How often do we look to our colleagues for help when we become “stuck”, when we have tried all the strategies in our personal toolbox but still we are not fully meeting the needs of a particular student, or we are not totally happy with the plan of action we have developed. This is the point at which solution circles can be useful. It is important to emphasise that where this method of problem-solving works best is in a supportive culture where everyone’s views and opinions are valued and where it is OK to ask for help. This is certainly not a hierarchical model and from my own experience of working in special schools, solutions can come from any quarter, and I feel it is important to value the contributions of all. In fact, I remember when a student was struggling to access transport at the end of the day, it was the site manager who suggested a possible way forward. The solution was for the student to take the school dog for a walk at the end of the day and once he was in his seat with safety belt on, he was allowed to give the dog a treat before saying goodbye and handing the lead to the site manager. A simple and effective solution that had been tasking several staff for about a week.

What are Solution Circles?

‘Solution Circles’ have been designed to help build “community capacity” and are a short and powerful tool which can be effective in getting a person or team “unstuck” from a problem in life or work. They assume and demonstrate that nearby people – in any community or workplace – have the capacity to help if asked. The process of presenting a problem to the group and coming up with actions should take no more than 30 minutes.

Solution circles ideally consist of no more than 8 people from which you need to establish the following roles:

  • Presenter of the problem (focus person)
  • Facilitator/Timekeeper
  • Notetaker
  • Creative or brainstorm team

Once established, the group follow an agreed four step approach:

Step 1 (6 minutes)
The person presenting the problem to the group has six uninterrupted minutes to outline the issue. The facilitator keeps time and makes sure no one interrupts. The recorder takes notes. Everyone else (the creative team) listens. If the problem presenter stops talking before the six minutes elapse, everyone else stays silent until the six minutes pass.

Step 2 (6 minutes)
This is a brainstorming activity where everyone contributes with ideas about creative solutions to the problem presented. Anything that you think may be a way forward; it is not a time to clarify the problem or to ask questions. It is not a time to give speeches, lectures or advice. The process facilitator must make sure this is a brainstorm with everyone having opportunity to contribute their ideas. It is important that no one person is allowed to dominate. The problem presenter listens — without interrupting; they must not talk or respond.

Step 3 (6 minutes)
During this step the problem presenter chooses two or three of the ideas mentioned in Step 2 that they would like to hear more about. At this point, the group can have a dialogue led by the problem presenter. This is the time to explore, ask questions and clarify the problem. At this stage it is important that the conversation is positive and doesn’t lapse into conversations such as ‘We can’t do that because…”.

Step 4 (6 minutes)
With the support of the group, the problem presenter decides on first steps that can be achieved within the next three days; at least one of these steps should be initiated within 24 hours. This is critical. Research shows that unless a first step is taken almost immediately, people do not get out of their ruts. To support this, it is helpful if someone from the group volunteers to check-in with the problem presenter within three days to check if they took their first step. Finally, the group does a round of words to describe the experience and the recorder gives the record to the focus person.

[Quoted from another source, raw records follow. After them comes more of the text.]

(* ===== verification/RingInvariant.v ===== *)
(** * The invariant of the ring that Renode closes

    Labels for the processes of RingSystem, the invariant that ties them to the
    state of the three nodes (where on its way every byte of the stream is), and
    its preservation by everything but the processes themselves. *)

From stdpp Require Import base numbers list functions relations.
From S2P Require Import Prelude Tlm Kernel Scheduler Peripheral Streaming SimpleTargets Firmware RingSystem.
#[local] Open Scope Z_scope.

(** ** Definitions *)

Inductive start_label : Type := Starting | Started.

(** The adapter of node 0: waiting for data, holding a byte that it has read and
    that is not in the next adapter yet, on its way back from delivering one. *)
Inductive forward_label : Type := Resting | Holding | Replying.

(** [Forward x n m]: activation number [n] is the next to begin or under way,
    [m] bytes have been read. *)
Inductive label : Type :=
| Start (b : start_label) | Timer (t : timer_label) | Unused
| Forward (x : forward_label) (n : nat) (m : Z) | Transfer (f : transfer_label).

(** How many of the bytes read have been delivered. *)
Definition delivered (x : forward_label) (m : Z) : Z :=
  match x with Holding => m - 1 | _ => m end.

(** Every activation reads a byte. *)
Definition forward_fact (x : forward_label) (n : nat) (m : Z) : Prop :=
  match x with Resting => Z.of_nat n <= m | _ => Z.of_nat n < m end.

(** The clock of node 0 when the simulation begins. *)
Section Invariant.
Context (boot_time : Z).

(** When the timer rolls over: the start write takes a cycle. *)
Definition rollover_due : Z := boot_time + 1000 + 2 ^ 32 * 1000.

Definition start_fact (b : start_label) (t : timer_label) (s : ring) : Prop :=
  match b with
  | Starting =>
      s.(clock) 0 = boot_time /\ (s.(device) 0).(start_time_valid) = false /\
      (s.(device) 0).(timer_done_at) = None /\ s.(fired) 0 = false /\ t = Armed
  | Started =>
      ((s.(device) 0).(timer_done_at) = Some rollover_due /\ s.(fired) 0 = false /\ t = Armed) \/
      ((s.(device) 0).(timer_done_at) = None /\ s.(fired) 0 = true /\ rollover_due <= s.(clock) 0)
  end.

Record facts (b : start_label) (t : timer_label) (x : forward_label) (n : nat) (m : Z)
  (fl : list transfer_label) (s : ring) : Prop := {
  f_regs : forall i, struct_ok renode_timer (s.(device) i);
  f_others : forall i, i <> 0 -> (s.(device) i).(timer_done_at) = None /\
    s.(fired) i = false /\ s.(fifo) i = [];
  f_adapters : forall i, i <> 1 -> s.(adapter) i = [];
  f_start : start_fact b t s;
  (* the stream, up to the method of peripheral 1 *)
  f_read : m <= streamed t <= 100;
  f_forward : forward_fact x n m;
  f_index : (s.(device) 1).(memory_index) <= delivered x m;
  f_fifo : s.(fifo) 0 = seqZ m (streamed t - m);
  f_adapter : s.(adapter) 1 =
    seqZ (s.(device) 1).(memory_index) (delivered x m - (s.(device) 1).(memory_index));
  (* its requests and the transfers to peripheral 2 *)
  f_transfers : transfers_ok renode_timer (s.(device) 1) (s.(device) 2) fl s.(requested);
  f_live : (s.(device) 1).(live_payloads) = (s.(device) 1).(memory_index) - released_count fl;
  f_handler : s.(example_done) = negb s.(irq_enabled);
  f_done : s.(example_done) = true -> irq_level s = true;
}.

Definition labels (b : start_label) (t : timer_label) (x : forward_label) (n : nat) (m : Z)
  (fl : list transfer_label) : list label :=
  Start b :: Timer t :: Unused :: Unused :: Forward x n m :: Unused :: Unused :: (Transfer <$> fl).

Definition Inv (ls : list label) (s : ring) : Prop :=
  exists b t x n m fl, ls = labels b t x n m fl /\ facts b t x n m fl s.

(** What a process with a label waits for. *)
Definition waits (l : label) (w : wait_on event) (s : ring) : Prop :=
  match l with
  | Start Starting =>
      w = Wait_event message \/ (w = Wait_event (elapsed 0 0) /\ s.(clock) 0 = boot_time)
  | Start Started => w = Wait_event message
  | Timer Armed => w = Wait_event (timer_fired 0)
  | Timer (Streaming _) => w = Wait_event (room 0)
  | Timer Drained => False
  | Unused => exists i, i <> 0 /\ (w = Wait_event (timer_fired i) \/ w = Wait_event (data_written i))
  | Forward Resting _ _ => w = Wait_event (data_written 0)
  | Forward Holding _ _ => w = Wait_event message \/ w = Wait_event (adapter_room 1)
  | Forward Replying _ _ => w = Wait_event message
  | Transfer _ => w = Wait_event message \/
      exists i d, (i = 1 \/ i = 2) /\ w = Wait_event (elapsed i d)
  end.
End Invariant.

Definition final (l : label) : Prop :=
  match l with
  | Start Started | Timer Drained | Transfer Released => True
  | _ => False
  end.

(** What one run of a process leaves alone. *)
Definition guar (s s' : ring) : Prop :=
  s'.(clock) = s.(clock) /\ s'.(requested) = s.(requested) /\
  (s'.(device) 1).(memory_index) = (s.(device) 1).(memory_index).

(** ** Lemmas *)

#[export] Instance guar_preorder : PreOrder guar.
Proof.
  split; [by intros s|]. intros s1 s2 s3 (?&?&?) (?&?&?). split_and!; congruence.
Qed.

(** Lookups at known nodes. *)
Ltac simp_node := rewrite ?fn_lookup_insert, ?fn_lookup_insert_ne by (done || lia).

(** At any node. *)
Ltac case_node i j := destruct (decide (i = j)) as [->|]; [rewrite ?fn_lookup_insert|rewrite ?fn_lookup_insert_ne by done].

Section Preservation.
Context {SC : DoubleTimes} (boot_time : Z).
Notation facts := (facts boot_time).
Notation Inv := (Inv boot_time).

(** The clock that a module last saw is its own affair. *)
Lemma facts_now b t x n m fl s i v : facts b t x n m fl s ->
  facts b t x n m fl (set_device i (set_now v (s.(device) i)) s).
Proof.
  intros []. set (s' := set_device _ _ s).
  assert (Hd : forall j, exists v, s'.(device) j = set_now v (s.(device) j)).
  { intros j. cbn [s' set_device device]. case_node j i; [by exists v|].
    exists (now (s.(device) j)). by destruct (device s j). }
  destruct (Hd 0) as (v0 & H0), (Hd 1) as (v1 & H1), (Hd 2) as (v2 & H2).
  split; try done.
  - intros j. destruct (Hd j) as (? & ->). apply f_regs0.
  - intros j Hj. destruct (Hd j) as (? & ->). by apply f_others0.
  - revert f_start0. unfold start_fact. by rewrite H0.
  - by rewrite H1.
  - by rewrite H1.
  - rewrite H1, H2. by eapply (transfers_same _ width_4).
  - by rewrite H1.
  - unfold irq_level, irq_source. rewrite H2. exact f_done0.
Qed.

Lemma Inv_now ls s i u : Inv ls s -> Inv ls (set_device i (set_now u (s.(device) i)) s).
Proof. intros (b & t & x & n & m & fl & -> & Hf). exists b, t, x, n, m, fl. split; [done|]. by apply facts_now. Qed.

Lemma guar_now s i u : guar s (set_device i (set_now u (s.(device) i)) s).
Proof. split_and!; [done|done|]. cbn [set_device device]. by case_node 1 i. Qed.

Lemma publish_now k ls s0 l s i u : publish Inv guar k ls s0 l s ->
  publish Inv guar k ls s0 l (set_device i (set_now u (s.(device) i)) s).
Proof. intros [Hg HI]. split; [etrans; [done|apply guar_now]|by apply Inv_now]. Qed.

(** *** The method of peripheral 1 *)

Definition push_requests (rs : list request) (s : ring) : ring := set_requested (s.(requested) ++ rs) s.

Lemma ring_nb_transport_fw_begin (s : impl * ring) p d : nb_transport_fw 1 s p BEGIN_REQ d =
  Ok ((s.1, push_requests [(1, p, d)] s.2), p, BEGIN_REQ, d, TLM_ACCEPTED).
Proof. by destruct s. Qed.

Lemma push_nil s : push_requests [] s = s.
Proof. destruct s. unfold push_requests. cbn. by rewrite app_nil_r. Qed.
Lemma push_app r r' s : push_requests r' (push_requests r s) = push_requests (r ++ r') s.
Proof. unfold push_requests. cbn. by rewrite app_assoc. Qed.

Lemma ring_receive_facts b t x n m fl s vs rest :
  facts b t x n m fl s -> s.(adapter) 1 = vs ++ rest ->
  exists s', receive 1 vs rest s = Ok s' /\ facts b t x n m fl s' /\ s'.(clock) = s.(clock) /\
    (s'.(device) 1).(memory_index) = (s.(device) 1).(memory_index) + Z.of_nat (length vs) /\
    s'.(irq_enabled) = s.(irq_enabled) /\
    forall i, (s'.(device) i).(timer_done_at) = (s.(device) i).(timer_done_at).
Proof.
  intros Hf Hvs. destruct Hf. rewrite f_adapter0 in Hvs. set (c := (s.(device) 1).(memory_index)) in *.
  apply seqZ_app_inv in Hvs as (Hv1 & Hv2 & Hlen).
  assert (Hdel : delivered x m <= m) by (destruct x; cbn; lia).
  destruct (transfers_receive renode_timer width_4 (nb_transport_fw 1) push_requests ring_nb_transport_fw_begin
    push_nil push_app _ _ _ _ vs (s.(clock) 1) (set_adapter 1 rest s) f_transfers0 (f_regs0 1) Hv1 ltac:(fold c; lia))
    as (y & rs & Hm & Htr & Hst & (I & D & S0 & V & C) & Hx & Hlive & Hk).
  unfold receive, in_node, enter. change (clock (set_adapter 1 _ s)) with (clock s).
  change (device (set_adapter 1 _ s) 1) with (device s 1). rewrite Hm, bind_Ok. fold c in Hx.
  eexists. split; [reflexivity|].
  unfold leave, set_device, push_requests, set_requested, set_adapter. cbn [fst snd clock device fifo adapter fired requested irq_enabled example_done].
  split_and!; cbn [clock device irq_enabled]; simp_node; [|done|done|done|].
  2: { intros i. by case_node i 1. }
  split; cbn [clock device fifo adapter fired requested irq_enabled example_done]; simp_node; rewrite ?Hx; try done.
  - intros i. by case_node i 1.
  - intros i Hi. case_node i 1; [rewrite D|]; by apply f_others0.
  - intros i Hi. simp_node. by apply f_adapters0.
  - lia.
  - rewrite Hv2. f_equal. lia.
  - rewrite Hlive. lia.
Qed.

Lemma adapter_source ls s i vs rest : Inv ls s -> s.(adapter) i = vs ++ rest -> vs <> [] -> i = 1.
Proof.
  intros (b & t & x & n & m & fl & _ & Hf) Hvs Hne. destruct (decide (i = 1)) as [|Hi]; [done|].
  rewrite (f_adapters _ _ _ _ _ _ _ _ Hf i Hi) in Hvs. symmetry in Hvs. by apply app_eq_nil in Hvs as [-> _].
Qed.

(** *** Requests, events, the interrupt and time *)

Lemma ring_serve_facts b t x n m fl s i p d rest :
  facts b t x n m fl s -> s.(requested) = (i, p, d) :: rest ->
  i = 1 /\ p = dma_payload (Z.of_nat (length fl)) (inverted (Z.of_nat (length fl))) /\
  0 <= d <= clock_period /\ Z.of_nat (length fl) < 100 /\
  facts b t x n m (fl ++ [Todo]) (set_requested rest s).
Proof.
  intros [] Hreq. rewrite Hreq in f_transfers0. pose proof (tr_index _ _ _ _ _ f_transfers0).
  destruct (transfers_serve _ _ _ _ _ _ _ _ f_transfers0) as (-> & -> & Hd & Hl & Htr).
  split_and!; [done|done|apply Hd|apply Hd|lia|]. split; try done.
  rewrite released_app. change (released_count [Todo]) with 0. by rewrite Z.add_0_r.
Qed.

Lemma ring_fire_facts b t x n m fl s i d :
  facts b t x n m fl s -> (s.(device) i).(timer_done_at) = Some d -> d <= s.(clock) i ->
  i = 0 /\ facts b t x n m fl (set_fired i (set_device i (set_done_at None (s.(device) i)) s)).
Proof.
  intros [] Hd Hle. destruct (decide (i = 0)) as [->|Hne].
  2: { destruct (f_others0 i Hne) as [H _]. congruence. }
  assert (Hb : b = Started) by (destruct b; [destruct f_start0 as (_ & _ & H & _); congruence|done]). subst b.
  split; [done|]. split; cbn [set_fired set_device clock device fifo adapter fired requested irq_enabled example_done];
    simp_node; try done.
  - intros j. case_node j 0; [apply (f_regs0 0)|done].
  - intros j Hj. simp_node. by apply f_others0.
  - destruct f_start0 as [(Ht & _)|(Ht & _)]; rewrite Hd in Ht; [|done]. injection Ht as ->.
    right. cbn [set_fired set_device device fired clock]. by simp_node.
Qed.

Lemma interrupt_facts b t x n m fl s : facts b t x n m fl s -> irq_level s = true ->
  facts b t x n m fl (interrupt_handler s).
Proof. intros [] Hirq. by split. Qed.

Lemma ring_elapse_facts b t x n m fl s i u : facts b t x n m fl s -> s.(clock) i < u -> (b = Starting -> i <> 0) ->
  facts b t x n m fl (set_clock i u s).
Proof.
  intros [] Hu Hi. split; try done. destruct b.
  - destruct f_start0 as (Hc & H). split; [|exact H].
    specialize (Hi eq_refl). cbn [set_clock clock]. by simp_node.
  - destruct f_start0 as [H|(Ht & Hf & Hle)]; [by left|right]. split_and!; [done|done|].
    cbn [set_clock clock]. destruct (decide (i = 0)) as [->|]; simp_node; [lia|done].
Qed.
End Preservation.

(** *** The initial state *)

Definition garbage_bytes (bytes : Z -> list Z) : Prop := forall i, length (bytes i) = 112%nat.

Lemma ring_new_facts clocks bytes : garbage_bytes bytes ->
  facts (clocks 0) Starting Armed Resting 0 0 [] (new_ring clocks bytes).
Proof.
  intros Hb. pose proof (fun i => new_registers renode_timer width_4 (bytes i) (f_equal Z.of_nat (Hb i))) as Hr.
  split; try done; cbn.
  - intros i. apply (Hr i).
  - by apply transfers_new.
Qed.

Looking forward to September

As we welcome students back to school in September, some students and staff may not have been in the building since lockdown began in March. Some students will skip through the doors as if nothing has happened and cope with the changes you have made to ensure everyone is safe. However, for others, this will be alien and may take a little time to adjust, but you will have a plethora of tried and tested ideas and resources that will soon see the vast majority of students and staff fully engaged in learning. There may be one or two students who have experienced significant trauma by being away from their friends, teachers, support staff and the safety of school routines who are not responding to your usual strategies and you may feel “stuck”. In this situation it may be useful to call upon colleagues within and outside of your bubble, so you may wish to consider trying a Solution Circle – socially distanced of course.

During their recent webinar for SSAT members (download a copy of their presentation), Dr Lucy Ball, Senior Practitioner Educational Psychologist, Merton, and Kim Bulman, Assistant Headteacher and Behaviour Lead at Perseid School, shared how Solution Circles have been used to identify solutions when development with individual students has stalled. However, it is worth remembering that this method of problem-solving could also work equally well as part of a senior leadership team meeting, with whole-class, wellbeing and multi-disciplinary teams, and also when working with parents.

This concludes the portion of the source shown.